> Data for analysis

* * * * *

(** * check-cx: probes, history store, snapshot service and status parsing

    A shallow embedding of the TypeScript sources of check-cx and the
    properties of its specification that are settled on them.

    Conventions of the embedding.
    - A JavaScript string is a [string] holding its UTF-8 bytes.
    - A JavaScript integer number is a [Z]; [T | null] is [option T].
    - [Date.now()] readings, awaited transport operations and the contents
      of module-level caches are inputs of the functions that read them.
    - An [await] is a value of type [Pending]: when the operation would
      settle (milliseconds after the probe started) and how. *)

From Stdlib Require Import ZArith List String Ascii Bool Lia DecimalString.
From Stdlib Require Import Sorting.Sorted Sorting.Permutation.
Import ListNotations.

Open Scope string_scope.
Open Scope Z_scope.

(* ===================================================================== *)
(** ** The JavaScript operations the sources rely on *)
(* ===================================================================== *)

Module Js.

(** [a || b] on strings: the empty string is falsy. *)
Definition orString (a b : string) : string :=
  if String.eqb a "" then b else a.

(** [a || b] where [a] is [string | null | undefined]. *)
Definition orElse (a : option string) (b : string) : string :=
  match a with
  | Some s => orString s b
  | None => b
  end.

(** Template-literal rendering of an integer number. *)
Definition numberToString (n : Z) : string :=
  NilZero.string_of_int (Z.to_int n).

Definition byte (n : N) : ascii := ascii_of_N n.
Definition code (c : ascii) : N := N_of_ascii c.

(** [String.prototype.toLowerCase] on the ASCII range.  Every comparison
    made by the sources after lower-casing is against a word without
    [i] or [k] in a containment test, or against a whole ASCII word, so
    the two non-ASCII letters whose lower case has an ASCII letter
    (U+0130, U+212A) cannot change an outcome. *)
Definition lowerAscii (c : ascii) : ascii :=
  let n := code c in
  if ((65 <=? n) && (n <=? 90))%N then byte (n + 32) else c.

Fixpoint toLowerCase (s : string) : string :=
  match s with
  | EmptyString => EmptyString
  | String c s' => String (lowerAscii c) (toLowerCase s')
  end.

(** [String.prototype.includes]. *)
Fixpoint includes (s needle : string) : bool :=
  String.prefix needle s
  || match s with
     | EmptyString => false
     | String _ s' => includes s' needle
     end.

(** [/needle/i.test(s)] for a lower-case ASCII literal [needle]: without
    the [u] flag a non-ASCII character never folds onto an ASCII one. *)
Definition testLiteralI (needle s : string) : bool :=
  includes (toLowerCase s) needle.

(** Word characters of [\b]: [A-Za-z0-9_]. *)
Definition isWordChar (c : ascii) : bool :=
  let n := code c in
  (((48 <=? n) && (n <=? 57)) || ((65 <=? n) && (n <=? 90))
   || ((97 <=? n) && (n <=? 122)) || (n =? 95))%N.

(** White space and line terminators removed by [String.prototype.trim]:
    one-byte, two-byte and three-byte UTF-8 encodings. *)
Definition ws1 (a : ascii) : bool :=
  let n := code a in (((9 <=? n) && (n <=? 13)) || (n =? 32))%N.

(** U+00A0. *)
Definition ws2 (a b : ascii) : bool :=
  ((code a =? 194) && (code b =? 160))%N.

(** U+1680, U+2000..U+200A, U+2028, U+2029, U+202F, U+205F, U+3000,
    U+FEFF. *)
Definition ws3 (a b c : ascii) : bool :=
  let x := code a in let y := code b in let z := code c in
  (((x =? 225) && (y =? 154) && (z =? 128))
   || ((x =? 226) && (y =? 128)
       && (((128 <=? z) && (z <=? 138)) || (z =? 168) || (z =? 169)
           || (z =? 175)))
   || ((x =? 226) && (y =? 129) && (z =? 159))
   || ((x =? 227) && (y =? 128) && (z =? 128))
   || ((x =? 239) && (y =? 187) && (z =? 191)))%N.

(** Strips leading white space; [w2] and [w3] receive the bytes in the
    order in which they are met. *)
Fixpoint stripLeading (w2 : ascii -> ascii -> bool)
    (w3 : ascii -> ascii -> ascii -> bool) (s : string) : string :=
  match s with
  | EmptyString => s
  | String a s1 =>
      if ws1 a then stripLeading w2 w3 s1
      else
        match s1 with
        | EmptyString => s
        | String b s2 =>
            if w2 a b then stripLeading w2 w3 s2
            else
              match s2 with
              | EmptyString => s
              | String c s3 =>
                  if w3 a b c then stripLeading w2 w3 s3 else s
              end
        end
  end.

Fixpoint revOnto (s acc : string) : string :=
  match s with
  | EmptyString => acc
  | String c s' => revOnto s' (String c acc)
  end.

Definition reverse (s : string) : string := revOnto s "".

Definition trimStart (s : string) : string := stripLeading ws2 ws3 s.

(** Trailing white space is leading white space of the reversed string,
    its multi-byte encodings read backwards. *)
Definition trimEnd (s : string) : string :=
  reverse (stripLeading (fun a b => ws2 b a) (fun a b c => ws3 c b a)
             (reverse s)).

(** [String.prototype.trim]. *)
Definition trim (s : string) : string := trimEnd (trimStart s).

(** [Array.prototype.join]. *)
Fixpoint join (sep : string) (l : list string) : string :=
  match l with
  | [] => ""
  | [x] => x
  | x :: l' => x ++ sep ++ join sep l'
  end.

(** [Array.prototype.sort(cmp)]: the sort is stable, an element stays in
    front of a later one unless the comparator is positive on them.  For
    a consistent comparator, one that orders the elements by a key, the
    result is the one the platform gives, whatever its algorithm.  For
    an inconsistent one (a [NaN] of an unparseable date read as [+0]
    beside parseable dates) the platform's order is its own: there this
    definition is used only as some permutation of the array. *)
Section Sort.
Context {A : Type} (cmp : A -> A -> Z).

* * * * *

> To do
All that belongs in your answer is the stretch of entries above from the line with "c) (toLowerCase s')" through the line with "Definition ws3 (a", printed exactly.

> Task result
  | String c s' => String (lowerAscii c) (toLowerCase s')
  end.

(** [String.prototype.includes]. *)
Fixpoint includes (s needle : string) : bool :=
  String.prefix needle s
  || match s with
     | EmptyString => false
     | String _ s' => includes s' needle
     end.

(** [/needle/i.test(s)] for a lower-case ASCII literal [needle]: without
    the [u] flag a non-ASCII character never folds onto an ASCII one. *)
Definition testLiteralI (needle s : string) : bool :=
  includes (toLowerCase s) needle.

(** Word characters of [\b]: [A-Za-z0-9_]. *)
Definition isWordChar (c : ascii) : bool :=
  let n := code c in
  (((48 <=? n) && (n <=? 57)) || ((65 <=? n) && (n <=? 90))
   || ((97 <=? n) && (n <=? 122)) || (n =? 95))%N.

(** White space and line terminators removed by [String.prototype.trim]:
    one-byte, two-byte and three-byte UTF-8 encodings. *)
Definition ws1 (a : ascii) : bool :=
  let n := code a in (((9 <=? n) && (n <=? 13)) || (n =? 32))%N.

(** U+00A0. *)
Definition ws2 (a b : ascii) : bool :=
  ((code a =? 194) && (code b =? 160))%N.

(** U+1680, U+2000..U+200A, U+2028, U+2029, U+202F, U+205F, U+3000,
    U+FEFF. *)
Definition ws3 (a b c : ascii) : bool :=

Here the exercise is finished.